Nel maggio 2025 è stata scoperta una nuova campagna di phishing contro enti ucraini, caratterizzata dall’utilizzo di installer ESET trojanizzati. Questa offensiva, attribuita al cluster di minacce InedibleOchotense, di matrice filo-russa, sfrutta la reputazione e la diffusione del noto software di sicurezza ESET in Ucraina per aumentare il successo degli attacchi.

Gli aggressori hanno inviato email di spear phishing e messaggi su Signal impersonando ESET, con contenuti che avvisavano l’utente di presunte minacce rilevate sui loro dispositivi. Il messaggio includeva un link a un installer ESET compromesso, ospitato su domini che richiamano il brand originale come esetsmart.com, esetscanner.com e esetremover.com. L’obiettivo era indurre le vittime a scaricare ed eseguire un file manipolato che, oltre al legittimo ESET AV Remover, installava anche una backdoor Kalambur (nota anche come SUMBUR), realizzata in C#.

Questa backdoor sfrutta la rete Tor per comunicare con i server di comando e controllo, e abilita l’accesso remoto tramite OpenSSH e Remote Desktop Protocol (RDP) sulla porta 3389. In questo modo, i cyber criminali ottengono il pieno controllo delle macchine infette, potendo esfiltrare dati o lanciare ulteriori attacchi.

Convergenze con altri attacchi e gruppi APT

La campagna rivela sovrapposizioni tattiche con precedenti attacchi associati al gruppo Sandworm (APT44), già noto per l’uso di malware distruttivi come wiper e backdoor.
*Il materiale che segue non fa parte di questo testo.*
(** * milter: the session side of the Sendmail mail-filter protocol

    A shallow embedding of [session.go] (framing codec, command dispatch,
    session loop) and of the server's panic boundary, with the properties
    of the specification stated over it.

    Conventions of the embedding:
    - a Go [byte] is [Byte.byte]; [[]byte] and [string] are [list byte]
      (a Go string is a byte sequence, and [string(b)] is the identity);
    - [uint32] and [uint16] values are [Z] with the wrap-around written out;
    - a Go function returning [(T, error)] that may also panic returns an
      [outcome T];
    - Go maps are stdpp [gmap]s under an [option], [None] being the nil map;
    - the connection is a record holding the bytes still to arrive and the
      bytes written so far. *)

From Stdlib Require Import ZArith Lia Strings.Byte Strings.String.
From stdpp Require Import base option list countable gmap.

Local Open Scope Z_scope.

(** ** Bytes and Go strings *)

Abbreviation gostring := (list byte) (only parsing).

(** [bs "text"] is the byte sequence of a literal. *)
Definition bs (s : string) : gostring := list_byte_of_string s.

#[global] Instance byte_eq_decision : EqDecision byte := Byte.byte_eq_dec.

#[global] Instance byte_countable : Countable byte :=
  inj_countable Byte.to_N Byte.of_N Byte.of_to_N.

Definition byte_val (b : byte) : Z := Z.of_N (Byte.to_N b).

Definition byte_of_Z (z : Z) : byte :=
  match Byte.of_N (Z.to_N (z mod 256)) with
  | Some b => b
  | None => x00
  end.

(** ** Errors, panics and outcomes *)

Inductive error : Type :=
  | EOF                      (* io.EOF *)
  | ErrUnexpectedEOF         (* io.ErrUnexpectedEOF *)
  | ErrWrite                 (* the error of a failed write on the socket *)
  | ErrCloseSession          (* errors.go *)
  | ErrMacroNoData           (* errors.go *)
  | IndexOutOfRange          (* runtime error: index out of range *)
  | SliceBoundsOutOfRange    (* runtime error: slice bounds out of range *)
  | ErrorsNew (text : gostring)   (* errors.New(text) *)
  | FilterError (text : gostring) (* an error value made by the filter *).

(** The value carried by a panic: an [error] (every runtime fault is one),
    or any other value, kept as the text [fmt.Sprint] gives for it. *)
Inductive panicval : Type :=
  | PanicError (e : error)
  | PanicValue (sprint : gostring).

Inductive outcome (A : Type) : Type :=
  | Ret (a : A)             (* returned (a, nil) *)
  | Fail (e : error)        (* returned (_, e) with e != nil *)
  | Panics (p : panicval).  (* did not return: the goroutine is panicking *)

Arguments Ret {A} a.
Arguments Fail {A} e.
Arguments Panics {A} p.

(** ** Protocol option bits (session.go, the two const blocks) *)

Definition OptAction : Type := Z.
Definition OptProtocol : Type := Z.

Definition OptNone : OptAction := 0x00.
Definition OptAddHeader : OptAction := 0x01.
Definition OptChangeBody : OptAction := 0x02.
Definition OptAddRcpt : OptAction := 0x04.
Definition OptRemoveRcpt : OptAction := 0x08.
Definition OptChangeHeader : OptAction := 0x10.
Definition OptQuarantine : OptAction := 0x20.
Definition OptChangeFrom : OptAction := 0x40.
Definition OptAddRcptPartial : OptAction := 0x80.
Definition OptSetSymList : OptAction := 0x100.

Definition OptNoConnect : OptProtocol := 0x01.
Definition OptNoHelo : OptProtocol := 0x02.
Definition OptNoMailFrom : OptProtocol := 0x04.
Definition OptNoRcptTo : OptProtocol := 0x08.
Definition OptNoBody : OptProtocol := 0x10.
Definition OptNoHeaders : OptProtocol := 0x20.
Definition OptNoEOH : OptProtocol := 0x40.
Definition OptNrHdr : OptProtocol := 0x80.
Definition OptNoUnknown : OptProtocol := 0x100.
Definition OptNoData : OptProtocol := 0x200.
Definition OptSkip : OptProtocol := 0x400.
Definition OptRcptRej : OptProtocol := 0x800.
Definition OptNrConn : OptProtocol := 0x1000.
Definition OptNrHelo : OptProtocol := 0x2000.
Definition OptNrMailFrom : OptProtocol := 0x4000.
Definition OptNrRcptTo : OptProtocol := 0x8000.
Definition OptNrData : OptProtocol := 0x10000.
Definition OptNrUnknown : OptProtocol := 0x20000.
Definition OptNrEOH : OptProtocol := 0x40000.
Definition OptNrBody : OptProtocol := 0x80000.
Definition OptHdrLeadSpace : OptProtocol := 0x100000.
Definition OptMDS256K : OptProtocol := 0x10000000.
Definition OptMDS1M : OptProtocol := 0x20000000.

(** [has_bit B b]: the bit [b] is set in the mask [B]. *)
Definition has_bit (B b : Z) : bool := negb (Z.land B b =? 0).

(** ** Messages and big-endian integers *)

Record Message : Type := mkMessage { Code : byte; Data : list byte }.

Definition wrap32 (z : Z) : Z := z mod 2 ^ 32.

(** binary.Write(w, binary.BigEndian, v) for a uint32 [v]. *)
Definition PutUint32 (v : Z) : list byte :=
  [ byte_of_Z (Z.shiftr v 24); byte_of_Z (Z.shiftr v 16);
    byte_of_Z (Z.shiftr v 8); byte_of_Z v ].

(** binary.BigEndian.Uint32 on a four-byte slice. *)
Definition Uint32 (b : list byte) : Z :=
  match b with
  | [b0; b1; b2; b3] =>
      Z.lor (Z.shiftl (byte_val b0) 24)
        (Z.lor (Z.shiftl (byte_val b1) 16)
           (Z.lor (Z.shiftl (byte_val b2) 8) (byte_val b3)))
  | _ => 0
  end.

(** binary.BigEndian.Uint16 on a slice of at least two bytes. *)
Definition Uint16 (b : list byte) : Z :=
  match b with
  | b0 :: b1 :: _ => Z.lor (Z.shiftl (byte_val b0) 8) (byte_val b1)
  | _ => 0
  end.

(** ** The connection *)

Record Sock : Type := mkSock {
  rd : list byte;      (* bytes the peer sends before it closes its side *)
  wr : list byte;      (* bytes written to the peer so far *)
  wfail : bool;        (* writes on this connection fail *)
  closed : bool        (* Close() has been called *)
}.

Definition set_rd (s : Sock) (i : list byte) : Sock :=
  {| rd := i; wr := wr s; wfail := wfail s; closed := closed s |}.
Definition set_wr (s : Sock) (o : list byte) : Sock :=
  {| rd := rd s; wr := o; wfail := wfail s; closed := closed s |}.
Definition Close (s : Sock) : Sock :=
  {| rd := rd s; wr := wr s; wfail := wfail s; closed := true |}.

(** io.ReadFull(r, buf) with [len(buf) = n]: nothing is read for an empty
    buffer; otherwise io.EOF when no byte arrives and io.ErrUnexpectedEOF
    when the stream ends inside the buffer. *)
Definition ReadFull (n : nat) (s : Sock) : Sock * outcome (list byte) :=
  match n with
  | O => (s, Ret [])
  | S _ =>
      match rd s with
      | [] => (s, Fail EOF)
      | _ :: _ =>
          if decide (n ≤ length (rd s))%nat
          then (set_rd s (drop n (rd s)), Ret (take n (rd s)))
          else (set_rd s [], Fail ErrUnexpectedEOF)
      end
  end.

(** ** Slices and C strings *)

(** The slice expression [s[low:]]: it panics when [low > len(s)]. *)
Definition slice_from (low : nat) (s : list byte) : option (list byte) :=
  if decide (low ≤ length s)%nat then Some (drop low s) else None.

Definition is_nul (b : byte) : bool := Byte.eqb b x00.

(** Modelled from the spec: readCString lives in a file of the repository
    that is not among the sources.  Spec 4.1: a C-string is a byte sequence
    terminated by NUL; reading one yields the bytes before the first NUL
    (all of the data when no NUL occurs). *)
Fixpoint readCString (data : list byte) : gostring :=
  match data with
  | [] => []
  | b :: rest => if is_nul b then [] else b :: readCString rest
  end.

Fixpoint cstrings_from (cur : gostring) (data : list byte) : list gostring :=
  match data with
  | [] => match cur with [] => [] | _ :: _ => [cur] end
  | b :: rest =>
      if is_nul b then cur :: cstrings_from [] rest
      else cstrings_from (cur ++ [b]) rest
  end.

(** Modelled from the spec: decodeCStrings lives in a file of the repository
    that is not among the sources.  Spec 4.1: a C-string list is the
    concatenation of C-strings until the end of the payload; every NUL ends
    one string, and bytes left after the last NUL form a last string. *)
Definition decodeCStrings (data : list byte) : list gostring :=
  cstrings_from [] data.

(** Modelled from the spec: the constant [null] is declared in a file of the
    repository that is not among the sources.  Spec 4.1 and 6: strings are
    terminated by NUL (0x00). *)
Definition null : gostring := [x00].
Recenti rapporti indicano che Sandworm ha proseguito con operazioni distruttive in Ucraina, colpendo settori governativi, energetici, logistici e universitari con malware come ZEROLOT e Sting, confermando come i wiper siano ancora strumenti frequenti nelle attività di cyber guerra.

Parallelamente, un altro gruppo russo, RomCom, ha sfruttato una vulnerabilità zero-day di WinRAR (CVE-2025-8088, punteggio CVSS 8.8) in campagne di phishing a metà 2025, prendendo di mira aziende dei settori finanziario, manifatturiero, difesa e logistica in Europa e Canada. L’exploit consentiva l’installazione di vari backdoor, tra cui SnipBot, RustyClaw e agenti Mythic, mirati al furto di credenziali e all’esfiltrazione di dati sensibili, spesso in linea con obiettivi geopolitici russi.

Questi attacchi evidenziano la crescente sofisticazione delle minacce cyber in Europa dell’Est, l’uso strategico di brand affidabili per trarre in inganno le vittime e il ricorso a vulnerabilità zero-day e malware polimorfi da parte di gruppi APT per compromettere target ad alto valore.